Most light-induced seizures require a fixed frequency of light exposure. For example, photosensitive people might be bothered by the rapid shutter effect you see when looking at a sunlit picket fence from a moving car, explains Dr. Shlomo Shinnar, director of the Comprehensive Epilepsy Management Center at Montefiore Medical Center.

The intensity of the light is also a key factor in affecting the brain. "This is why we advise kids to sit away from [the] TV with room lights on if they are somewhat sensitive," says Shinnar. Fireworks, he says, are usually too far off in the sky and fail to erupt with a fixed frequency of bursts.

Other neurologists suspect the sounds generated by the explosions in the fireworks' lift charges and breaks might be to blame.

"I have, in the past, had one patient who had seizures provoked by fireworks, but it was due to the loud percussive sounds causing a startle rather than the lights," says Dr. Orrin Devinsky, director of the New York University Epilepsy Center.

Flickering Finale

But what about the fireworks finale? Dr. Giuseppe Erba thinks the climactic conclusion we've all come to expect in professional shows is the most fitting time for photosensitivity to kick in.

"I recommend caution at the end of the fireworks, when the whole sky lights up," says Erba, a professor of neurology and pediatrics at the University of Rochester. The blasts are "wider and they occupy most of the visual field," if you're up close to the display.

For most patients with epilepsy who are on the right medication, the pyrotechnic climax should not have an effect, says Erba. His concern is for those people, most likely children around school age, who "do not know they're photosensitive."

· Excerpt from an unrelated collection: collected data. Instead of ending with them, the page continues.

(** X19.  When no call of the file system fails and an uncorrected
    histogram is given: with a request rate above zero the [.uncorrected]
    file is written beside the file, with the header and the rows of the
    uncorrected histogram for the same percentiles; with a rate that is
    not above zero no such file is written. *)
Theorem distribution_uncorrected_file (lib : HdrLib) (fmt : FmtLib) (d : Disk)
    (histogram un : Histogram) (rate : float) (percentiles : Percentiles)
    (file : string) :
  faults d = [] ->
  exists d',
    generateLatencyDistribution lib fmt d histogram (Some un) rate percentiles file
      = (d', None) /\
    files d' !! (file ++ ".uncorrected")%string =
      if (0 <? rate)%float
      then Some (distributionHeader
                 ++ joinRows (map (distributionRow lib fmt un)
                                  (match percentiles with
                                   | None => Logarithmic
                                   | Some ps => ps
                                   end)))%string
      else files d !! (file ++ ".uncorrected")%string.
Proof.
  intros Hf. unfold generateLatencyDistribution.
  set (ps := match percentiles with None => Logarithmic | Some ps => ps end).
  rewrite (os_Create_ok d file Hf).
  rewrite (WriteString_ok _ file distributionHeader ""%string);
    [| reflexivity | apply lookup_insert_eq].
  cbn [fst files].
  rewrite (writeRows_ok lib fmt file histogram ps _ ("" ++ distributionHeader)%string);
    [| reflexivity | apply lookup_insert_eq].
  cbn [files]. rewrite !insert_insert_eq.
  destruct (0 <? rate)%float.
  - rewrite (os_Create_ok _ (file ++ ".uncorrected")%string) by reflexivity.
    rewrite (WriteString_ok _ (file ++ ".uncorrected")%string distributionHeader ""%string);
      [| reflexivity | apply lookup_insert_eq].
    cbn [fst files].
    rewrite (writeRows_ok lib fmt (file ++ ".uncorrected")%string un ps _
               ("" ++ distributionHeader)%string);
      [| reflexivity | apply lookup_insert_eq].
    eexists. split; [reflexivity|]. cbn [files]. apply lookup_insert_eq.
  - eexists. split; [reflexivity|]. cbn [files].
    apply lookup_insert_ne. intros H. symmetry in H.
    apply (uncorrected_is_another_file file H).
Qed.

Lemma distribution_uncorrected_file_witness :
  exists d',
    generateLatencyDistribution rangeLib opaqueFmt (mkDisk ∅ [])
      (hdrhistogram_New minRecordableLatencyNS maxRecordableLatencyNS sigFigs)
      (Some (hdrhistogram_New minRecordableLatencyNS maxRecordableLatencyNS sigFigs))
      100%float (Some [99]%float) "res.hgrm" = (d', None) /\
    files d' !! "res.hgrm.uncorrected"%string =
      Some (distributionHeader ++ "?    ?        0            ?" ++ String "010" "")%string.
Proof.
  destruct (distribution_uncorrected_file rangeLib opaqueFmt (mkDisk ∅ [])
              (hdrhistogram_New minRecordableLatencyNS maxRecordableLatencyNS sigFigs)
              (hdrhistogram_New minRecordableLatencyNS maxRecordableLatencyNS sigFigs)
              100%float (Some [99]%float) "res.hgrm")
    as (d' & Hrun & Hfile); [reflexivity|].
  exists d'. split; [exact Hrun|].
  change ("res.hgrm" ++ ".uncorrected")%string with "res.hgrm.uncorrected"%string in Hfile.
  rewrite Hfile. reflexivity.
Defined.

(** X23.  [Summary.GenerateLatencyDistribution] passes no uncorrected
    histogram on: whatever the request rate of the summary and whatever
    calls of the file system fail, it changes no file but the one it is
    asked to write, and the [.uncorrected] file beside it is never
    written. *)
Theorem GenerateLatencyDistribution_one_file (lib : HdrLib) (fmt : FmtLib) (d : Disk)
    (s : Summary) (percentiles : Percentiles) (file : string) :
  (forall name, name <> file ->
     files (fst (GenerateLatencyDistribution lib fmt d s percentiles file)) !! name
     = files d !! name) /\
  files (fst (GenerateLatencyDistribution lib fmt d s percentiles file))
    !! (file ++ ".uncorrected")%string
  = files d !! (file ++ ".uncorrected")%string.
Proof.
  assert (H : forall name, name <> file ->
     files (fst (GenerateLatencyDistribution lib fmt d s percentiles file)) !! name
     = files d !! name).
  { intros name Hne. unfold GenerateLatencyDistribution.
    apply generateLatencyDistribution_frame; [exact Hne | left; reflexivity]. }
  split; [exact H|]. apply H, uncorrected_is_another_file.
Qed.

(* ================================================================= *)
(** ** The requester: rotation of the URLs and the host headers *)

Lemma wrap32_small (z : Z) : - 2^31 <= z < 2^31 -> wrap32 z = z.
Proof. intros H. unfold wrap32. rewrite Z.mod_small by lia. lia. Qed.

Lemma rotate_turn (s : list string) (i : Z) :
  0 < Z.of_nat (length s) < 2^31 -> 0 <= i < 2^31 ->
  exists x, s !! Z.to_nat (i mod Z.of_nat (length s)) = Some x /\ rotate s i = Some x.
Proof.
  intros Hn Hi. unfold rotate. rewrite wrap32_small by lia.
  destruct (Z.of_nat (length s) =? 0) eqn:E0; [apply Z.eqb_eq in E0; lia|].
  rewrite Z.rem_mod_nonneg by lia.
  pose proof (Z.mod_pos_bound i (Z.of_nat (length s)) ltac:(lia)) as Hm.
  destruct (i mod Z.of_nat (length s) <? 0) eqn:En; [apply Z.ltb_lt in En; lia|].
  destruct (lookup_lt_is_Some_2 s (Z.to_nat (i mod Z.of_nat (length s)))) as [x Hx]; [lia|].
  exists x. split; exact Hx.
Qed.

(** X20.  The requests take the URLs in turn.  The counter starts at -1,
    so the request number [i] (from 0, below [2^31]) finds it at [i - 1]:
    with a list of URLs it goes to the URL number [i mod n] of the [n] and
    leaves the counter at [i]; with a list of hosts and a URL that parses,
    it goes to that URL with the host number [i mod n]; with neither list
    it goes to the URL and leaves the counter alone. *)
Theorem requests_take_turns (net : NetLib) (w : webRequesterFields) (i : Z) :
  0 <= i < 2^31 ->
  (forall us, urls w = Some us -> 0 < Z.of_nat (length us) < 2^31 ->
     exists u, us !! Z.to_nat (i mod Z.of_nat (length us)) = Some u /\
               selectURL net w (i - 1) = (PickURL u, i)) /\
  (forall hs, urls w = None -> hosts w = Some hs -> url_Parse net (url w) = None ->
     0 < Z.of_nat (length hs) < 2^31 ->
     exists h, hs !! Z.to_nat (i mod Z.of_nat (length hs)) = Some h /\
               selectURL net w (i - 1) = (PickURL (with_Host net (url w) h), i)) /\
  (urls w = None -> hosts w = None ->
     selectURL net w (i - 1) = (PickURL (url w), i - 1)).
Proof.
  intros Hi.
  assert (Hw : wrap32 (i - 1 + 1) = i) by (rewrite wrap32_small; lia).
  split; [|split].
  - intros us Hu Hn. destruct (rotate_turn us i Hn Hi) as (u & Hlook & Hrot).
    exists u. split; [exact Hlook|]. unfold selectURL. rewrite Hu, Hw, Hrot. reflexivity.
  - intros hs Hu Hh Hparse Hn. destruct (rotate_turn hs i Hn Hi) as (h & Hlook & Hrot).
    exists h. split; [exact Hlook|].
    unfold selectURL. rewrite Hu, Hh, Hparse, Hw, Hrot. reflexivity.
  - intros Hu Hh. unfold selectURL. rewrite Hu, Hh. reflexivity.
Qed.

Lemma requests_take_turns_witness :
  selectURL plainNet
    (mkWebRequesterFields "" (Some ["http://a/"%string; "http://b/"%string; "http://c/"%string])
       None ∅ "" (mkWebRequester 200) "GET") 3
  = (PickURL "http://b/", 4).
Proof.
  destruct (requests_take_turns plainNet
    (mkWebRequesterFields "" (Some ["http://a/"%string; "http://b/"%string; "http://c/"%string])
       None ∅ "" (mkWebRequester 200) "GET") 4) as (H & _); [lia|].
  destruct (H _ eq_refl) as (u & Hu & Hsel); [cbn; lia|].
  cbn in Hu. injection Hu as <-. exact Hsel.
Defined.

(** X21.  Two ways for [Request] to panic over its list of URLs.  A list
    that is there but empty makes every request panic (a division by
    zero).  And the counter is an [int32]: the request that finds it at
    [2^31 - 1] wraps it to [-2^31], and unless the number of URLs divides
    [2^31] the remainder is negative and the request panics (an index out
    of range). *)
Theorem rotation_panics (net : NetLib) (w : webRequesterFields)
    (doErr : option string) (status : option Z) :
  (forall next, urls w = Some [] ->
     fst (RequestAll net w next doErr status) = None) /\
  (forall us, urls w = Some us -> 0 < Z.of_nat (length us) < 2^31 ->
     2^31 mod Z.of_nat (length us) <> 0 ->
     fst (RequestAll net w (2^31 - 1) doErr status) = None).
Proof.
  split.
  - intros next Hu. unfold RequestAll, selectURL. rewrite Hu. reflexivity.
  - intros us Hu Hn Hdiv. unfold RequestAll, selectURL. rewrite Hu.
    assert (Hrot : rotate us (wrap32 (2^31 - 1 + 1)) = None).
    { change (wrap32 (2^31 - 1 + 1)) with (- 2^31).
      unfold rotate. rewrite wrap32_small by lia.
      destruct (Z.of_nat (length us) =? 0) eqn:E0; [reflexivity|].
      rewrite Z.rem_opp_l by lia. rewrite Z.rem_mod_nonneg by lia.
      pose proof (Z.mod_pos_bound (2^31) (Z.of_nat (length us)) ltac:(lia)) as Hm.
      destruct (- (2^31 mod Z.of_nat (length us)) <? 0) eqn:En; [reflexivity|].
      apply Z.ltb_ge in En. lia. }
    rewrite Hrot. reflexivity.
Qed.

When you're watching the fireworks show, "be very observant of how your body responds," he says. "If you start getting some involuntary jerks, that may be the first signal that something is wrong."

Should that happen, Dr. Erba recommends covering one eye with the palm of your hand to block out the light. Cutting light input to the visual cortex by half should be enough to prevent a seizurelike cascade of electrical activity in the brain, explains Erba.

Cindy Mitchell incorporates an approach similar to Erba's eye-covering technique by having her son wear sunglasses during the fireworks shows.

"I think you have to go on living life and allowing your child to have the experiences that bring joy," says Mitchell.

Still, the family is missing the Angels' Fourth of July game due to a church function.

As for Damon Thorne, now 37, and his Fourth of July plans: "I am not going to see no fireworks now."